# Stored entries:
┄┄┄┄┄┄

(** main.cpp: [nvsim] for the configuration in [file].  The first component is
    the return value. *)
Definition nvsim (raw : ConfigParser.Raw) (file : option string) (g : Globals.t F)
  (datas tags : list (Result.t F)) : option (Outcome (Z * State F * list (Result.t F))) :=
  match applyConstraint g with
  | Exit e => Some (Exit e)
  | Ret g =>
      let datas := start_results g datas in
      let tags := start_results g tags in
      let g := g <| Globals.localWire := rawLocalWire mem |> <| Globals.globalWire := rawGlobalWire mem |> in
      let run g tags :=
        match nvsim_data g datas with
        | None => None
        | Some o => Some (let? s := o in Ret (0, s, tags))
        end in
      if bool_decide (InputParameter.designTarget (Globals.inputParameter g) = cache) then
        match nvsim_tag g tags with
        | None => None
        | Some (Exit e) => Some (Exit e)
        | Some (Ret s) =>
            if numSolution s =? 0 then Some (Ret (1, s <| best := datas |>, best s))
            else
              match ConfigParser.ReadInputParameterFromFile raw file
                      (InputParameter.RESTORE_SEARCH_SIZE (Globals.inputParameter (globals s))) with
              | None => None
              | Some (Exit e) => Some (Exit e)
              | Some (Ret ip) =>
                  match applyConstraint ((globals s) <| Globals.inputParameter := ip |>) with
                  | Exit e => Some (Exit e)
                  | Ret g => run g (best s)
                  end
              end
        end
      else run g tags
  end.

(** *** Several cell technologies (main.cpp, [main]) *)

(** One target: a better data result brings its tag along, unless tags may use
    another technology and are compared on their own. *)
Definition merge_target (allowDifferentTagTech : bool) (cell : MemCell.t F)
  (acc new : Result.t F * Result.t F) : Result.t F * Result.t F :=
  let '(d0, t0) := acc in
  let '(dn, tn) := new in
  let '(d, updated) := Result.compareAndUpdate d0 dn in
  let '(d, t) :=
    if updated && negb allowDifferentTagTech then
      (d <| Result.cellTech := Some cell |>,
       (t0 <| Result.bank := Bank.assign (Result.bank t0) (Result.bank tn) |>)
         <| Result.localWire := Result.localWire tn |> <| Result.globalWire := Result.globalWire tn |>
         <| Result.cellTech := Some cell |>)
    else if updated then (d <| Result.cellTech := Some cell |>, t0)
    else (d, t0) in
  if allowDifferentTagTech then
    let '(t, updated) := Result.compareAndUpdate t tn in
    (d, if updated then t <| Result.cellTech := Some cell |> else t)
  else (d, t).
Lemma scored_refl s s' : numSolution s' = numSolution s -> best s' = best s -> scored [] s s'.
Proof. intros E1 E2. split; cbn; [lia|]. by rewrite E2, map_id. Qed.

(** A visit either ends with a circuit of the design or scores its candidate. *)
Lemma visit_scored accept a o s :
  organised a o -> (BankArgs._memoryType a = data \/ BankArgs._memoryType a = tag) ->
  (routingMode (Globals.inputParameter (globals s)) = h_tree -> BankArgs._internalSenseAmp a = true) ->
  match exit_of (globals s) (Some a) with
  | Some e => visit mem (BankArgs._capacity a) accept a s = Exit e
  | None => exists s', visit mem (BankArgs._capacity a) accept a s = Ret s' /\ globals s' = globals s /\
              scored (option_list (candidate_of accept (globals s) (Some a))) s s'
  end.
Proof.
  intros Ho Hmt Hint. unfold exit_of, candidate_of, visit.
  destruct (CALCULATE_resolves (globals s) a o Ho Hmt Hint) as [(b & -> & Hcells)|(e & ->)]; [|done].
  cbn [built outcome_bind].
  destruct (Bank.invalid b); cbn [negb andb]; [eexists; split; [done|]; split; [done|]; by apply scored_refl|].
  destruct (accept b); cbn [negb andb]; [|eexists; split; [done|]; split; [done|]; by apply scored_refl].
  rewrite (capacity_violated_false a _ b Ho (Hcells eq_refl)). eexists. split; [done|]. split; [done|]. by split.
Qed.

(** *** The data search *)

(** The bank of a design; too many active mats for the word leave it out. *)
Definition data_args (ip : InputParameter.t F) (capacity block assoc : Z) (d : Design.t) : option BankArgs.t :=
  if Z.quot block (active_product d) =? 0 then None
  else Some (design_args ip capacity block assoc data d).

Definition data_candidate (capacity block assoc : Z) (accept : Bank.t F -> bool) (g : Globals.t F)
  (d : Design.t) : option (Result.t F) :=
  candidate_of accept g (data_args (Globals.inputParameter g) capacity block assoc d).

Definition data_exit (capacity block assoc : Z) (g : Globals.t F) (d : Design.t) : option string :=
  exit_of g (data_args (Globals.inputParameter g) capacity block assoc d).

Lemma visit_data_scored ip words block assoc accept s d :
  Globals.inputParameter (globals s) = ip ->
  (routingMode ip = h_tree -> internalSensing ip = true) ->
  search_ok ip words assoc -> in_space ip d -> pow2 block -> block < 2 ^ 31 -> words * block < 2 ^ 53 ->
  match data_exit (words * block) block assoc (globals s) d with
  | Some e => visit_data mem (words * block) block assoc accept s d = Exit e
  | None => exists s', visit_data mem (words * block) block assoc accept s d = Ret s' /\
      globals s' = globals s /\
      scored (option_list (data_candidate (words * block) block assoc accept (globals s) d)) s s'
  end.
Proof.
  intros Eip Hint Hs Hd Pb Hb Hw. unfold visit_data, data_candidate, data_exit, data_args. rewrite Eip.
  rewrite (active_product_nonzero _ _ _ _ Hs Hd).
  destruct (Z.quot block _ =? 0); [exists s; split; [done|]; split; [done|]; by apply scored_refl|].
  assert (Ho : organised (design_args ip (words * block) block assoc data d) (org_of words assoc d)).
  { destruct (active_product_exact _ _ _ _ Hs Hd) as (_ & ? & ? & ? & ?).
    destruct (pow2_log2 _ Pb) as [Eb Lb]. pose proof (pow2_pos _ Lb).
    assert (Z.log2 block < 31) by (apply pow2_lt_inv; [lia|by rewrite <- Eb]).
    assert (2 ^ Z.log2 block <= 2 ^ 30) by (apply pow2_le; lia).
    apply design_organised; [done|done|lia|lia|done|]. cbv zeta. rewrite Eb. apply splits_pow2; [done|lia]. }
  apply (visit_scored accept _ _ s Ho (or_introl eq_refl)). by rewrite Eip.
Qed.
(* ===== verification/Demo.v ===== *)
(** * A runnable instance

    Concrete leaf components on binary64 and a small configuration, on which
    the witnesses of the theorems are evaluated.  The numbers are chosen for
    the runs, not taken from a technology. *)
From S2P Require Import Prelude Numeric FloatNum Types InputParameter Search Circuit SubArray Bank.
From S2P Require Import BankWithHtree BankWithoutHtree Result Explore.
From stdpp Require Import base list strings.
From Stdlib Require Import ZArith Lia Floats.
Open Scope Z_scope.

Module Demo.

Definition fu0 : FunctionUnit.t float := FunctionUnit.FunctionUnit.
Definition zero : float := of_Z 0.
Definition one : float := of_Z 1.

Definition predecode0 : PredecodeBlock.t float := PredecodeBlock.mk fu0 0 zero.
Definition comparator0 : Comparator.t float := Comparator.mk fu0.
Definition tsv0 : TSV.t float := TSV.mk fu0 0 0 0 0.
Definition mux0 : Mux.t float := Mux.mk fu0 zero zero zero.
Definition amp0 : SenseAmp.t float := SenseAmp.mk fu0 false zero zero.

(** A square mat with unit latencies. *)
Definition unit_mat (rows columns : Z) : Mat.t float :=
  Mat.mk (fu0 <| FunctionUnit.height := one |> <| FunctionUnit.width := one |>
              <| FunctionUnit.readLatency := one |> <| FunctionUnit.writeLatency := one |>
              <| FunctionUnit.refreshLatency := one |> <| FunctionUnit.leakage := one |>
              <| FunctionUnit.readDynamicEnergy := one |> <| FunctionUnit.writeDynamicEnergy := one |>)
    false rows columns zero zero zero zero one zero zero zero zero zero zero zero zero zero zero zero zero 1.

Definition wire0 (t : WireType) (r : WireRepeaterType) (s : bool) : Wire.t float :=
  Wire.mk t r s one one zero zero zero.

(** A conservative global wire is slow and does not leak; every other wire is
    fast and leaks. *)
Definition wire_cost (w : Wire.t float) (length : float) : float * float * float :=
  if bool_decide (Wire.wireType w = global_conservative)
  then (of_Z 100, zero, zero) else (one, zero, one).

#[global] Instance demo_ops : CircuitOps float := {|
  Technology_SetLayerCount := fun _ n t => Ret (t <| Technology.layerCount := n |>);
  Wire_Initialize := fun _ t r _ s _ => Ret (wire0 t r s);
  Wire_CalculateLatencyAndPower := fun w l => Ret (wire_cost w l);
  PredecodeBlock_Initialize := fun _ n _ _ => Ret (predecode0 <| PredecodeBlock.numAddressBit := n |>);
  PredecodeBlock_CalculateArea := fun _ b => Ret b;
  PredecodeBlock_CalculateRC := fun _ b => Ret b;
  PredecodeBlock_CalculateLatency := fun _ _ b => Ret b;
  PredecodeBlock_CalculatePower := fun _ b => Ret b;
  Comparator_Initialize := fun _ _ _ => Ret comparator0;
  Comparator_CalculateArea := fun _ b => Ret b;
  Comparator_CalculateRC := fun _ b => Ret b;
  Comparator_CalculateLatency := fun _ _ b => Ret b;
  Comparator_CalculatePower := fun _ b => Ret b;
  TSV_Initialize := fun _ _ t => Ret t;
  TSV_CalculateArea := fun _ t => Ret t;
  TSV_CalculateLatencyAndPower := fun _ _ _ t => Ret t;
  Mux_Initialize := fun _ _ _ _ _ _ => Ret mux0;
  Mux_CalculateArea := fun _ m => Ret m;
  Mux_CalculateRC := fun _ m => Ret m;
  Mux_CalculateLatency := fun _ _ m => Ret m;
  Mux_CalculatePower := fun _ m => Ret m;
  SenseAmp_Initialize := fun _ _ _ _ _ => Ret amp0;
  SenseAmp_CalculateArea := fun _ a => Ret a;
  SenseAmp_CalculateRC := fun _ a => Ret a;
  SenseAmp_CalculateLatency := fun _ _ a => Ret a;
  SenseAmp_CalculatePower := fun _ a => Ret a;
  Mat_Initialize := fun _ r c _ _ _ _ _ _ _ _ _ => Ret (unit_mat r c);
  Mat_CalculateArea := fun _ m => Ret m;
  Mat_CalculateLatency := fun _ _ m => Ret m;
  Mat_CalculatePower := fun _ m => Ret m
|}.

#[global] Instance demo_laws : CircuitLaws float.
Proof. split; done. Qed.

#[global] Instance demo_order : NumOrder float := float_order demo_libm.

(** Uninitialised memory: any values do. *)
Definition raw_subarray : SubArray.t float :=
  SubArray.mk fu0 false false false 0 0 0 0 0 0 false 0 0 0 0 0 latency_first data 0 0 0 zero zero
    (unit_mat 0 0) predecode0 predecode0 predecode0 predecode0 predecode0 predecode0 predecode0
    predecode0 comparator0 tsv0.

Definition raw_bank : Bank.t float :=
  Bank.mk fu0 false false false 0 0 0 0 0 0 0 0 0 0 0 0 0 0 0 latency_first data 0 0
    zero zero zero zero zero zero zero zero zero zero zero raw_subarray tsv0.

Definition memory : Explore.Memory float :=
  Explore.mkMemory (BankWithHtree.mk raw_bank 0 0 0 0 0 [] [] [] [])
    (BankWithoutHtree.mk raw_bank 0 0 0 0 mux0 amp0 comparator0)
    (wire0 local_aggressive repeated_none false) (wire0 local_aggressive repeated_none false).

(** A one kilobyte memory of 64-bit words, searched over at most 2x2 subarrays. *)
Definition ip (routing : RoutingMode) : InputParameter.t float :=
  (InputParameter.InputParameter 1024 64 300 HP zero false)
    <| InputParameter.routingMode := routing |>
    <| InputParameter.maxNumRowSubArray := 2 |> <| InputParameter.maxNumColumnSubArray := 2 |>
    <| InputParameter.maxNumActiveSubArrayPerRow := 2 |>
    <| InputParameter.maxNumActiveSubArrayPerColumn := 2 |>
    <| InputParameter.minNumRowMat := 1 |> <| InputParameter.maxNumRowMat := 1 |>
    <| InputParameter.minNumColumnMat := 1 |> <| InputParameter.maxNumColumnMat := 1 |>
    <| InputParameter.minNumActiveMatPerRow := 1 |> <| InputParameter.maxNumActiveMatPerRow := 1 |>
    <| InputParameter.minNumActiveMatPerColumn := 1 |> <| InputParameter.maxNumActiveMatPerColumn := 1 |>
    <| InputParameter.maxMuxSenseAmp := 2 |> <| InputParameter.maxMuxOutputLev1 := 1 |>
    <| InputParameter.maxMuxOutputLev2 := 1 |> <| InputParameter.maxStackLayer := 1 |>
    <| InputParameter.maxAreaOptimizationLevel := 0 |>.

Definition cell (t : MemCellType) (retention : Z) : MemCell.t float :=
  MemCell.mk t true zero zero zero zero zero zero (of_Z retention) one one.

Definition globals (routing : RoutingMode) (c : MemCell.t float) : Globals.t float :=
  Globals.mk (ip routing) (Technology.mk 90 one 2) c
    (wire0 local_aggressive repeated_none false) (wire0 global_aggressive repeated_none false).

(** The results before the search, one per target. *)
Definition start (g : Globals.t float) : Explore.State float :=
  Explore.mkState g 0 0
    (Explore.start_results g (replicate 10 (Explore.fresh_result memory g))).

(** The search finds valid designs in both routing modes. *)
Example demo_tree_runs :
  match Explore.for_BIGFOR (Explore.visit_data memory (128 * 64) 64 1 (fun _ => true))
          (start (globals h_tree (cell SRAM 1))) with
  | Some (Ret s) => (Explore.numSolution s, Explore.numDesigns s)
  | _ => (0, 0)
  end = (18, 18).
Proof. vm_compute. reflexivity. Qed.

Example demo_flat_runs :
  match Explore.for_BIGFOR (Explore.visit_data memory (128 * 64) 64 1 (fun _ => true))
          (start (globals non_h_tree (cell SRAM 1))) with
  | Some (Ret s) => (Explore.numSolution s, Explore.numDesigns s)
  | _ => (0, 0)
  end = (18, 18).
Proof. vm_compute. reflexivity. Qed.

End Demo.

┄┄┄┄┄┄

# DIRECTIONS FOR THIS TASK:
Output the lines of the records above exactly as they appear, from the line containing "<| FunctionUnit.readLatency := one" through the line containing "Wire_Initialize := fun".

# ANSWER TO THIS EXERCISE:
              <| FunctionUnit.readLatency := one |> <| FunctionUnit.writeLatency := one |>
              <| FunctionUnit.refreshLatency := one |> <| FunctionUnit.leakage := one |>
              <| FunctionUnit.readDynamicEnergy := one |> <| FunctionUnit.writeDynamicEnergy := one |>)
    false rows columns zero zero zero zero one zero zero zero zero zero zero zero zero zero zero zero zero 1.

Definition wire0 (t : WireType) (r : WireRepeaterType) (s : bool) : Wire.t float :=
  Wire.mk t r s one one zero zero zero.

(** A conservative global wire is slow and does not leak; every other wire is
    fast and leaks. *)
Definition wire_cost (w : Wire.t float) (length : float) : float * float * float :=
  if bool_decide (Wire.wireType w = global_conservative)
  then (of_Z 100, zero, zero) else (one, zero, one).

#[global] Instance demo_ops : CircuitOps float := {|
  Technology_SetLayerCount := fun _ n t => Ret (t <| Technology.layerCount := n |>);
  Wire_Initialize := fun _ t r _ s _ => Ret (wire0 t r s);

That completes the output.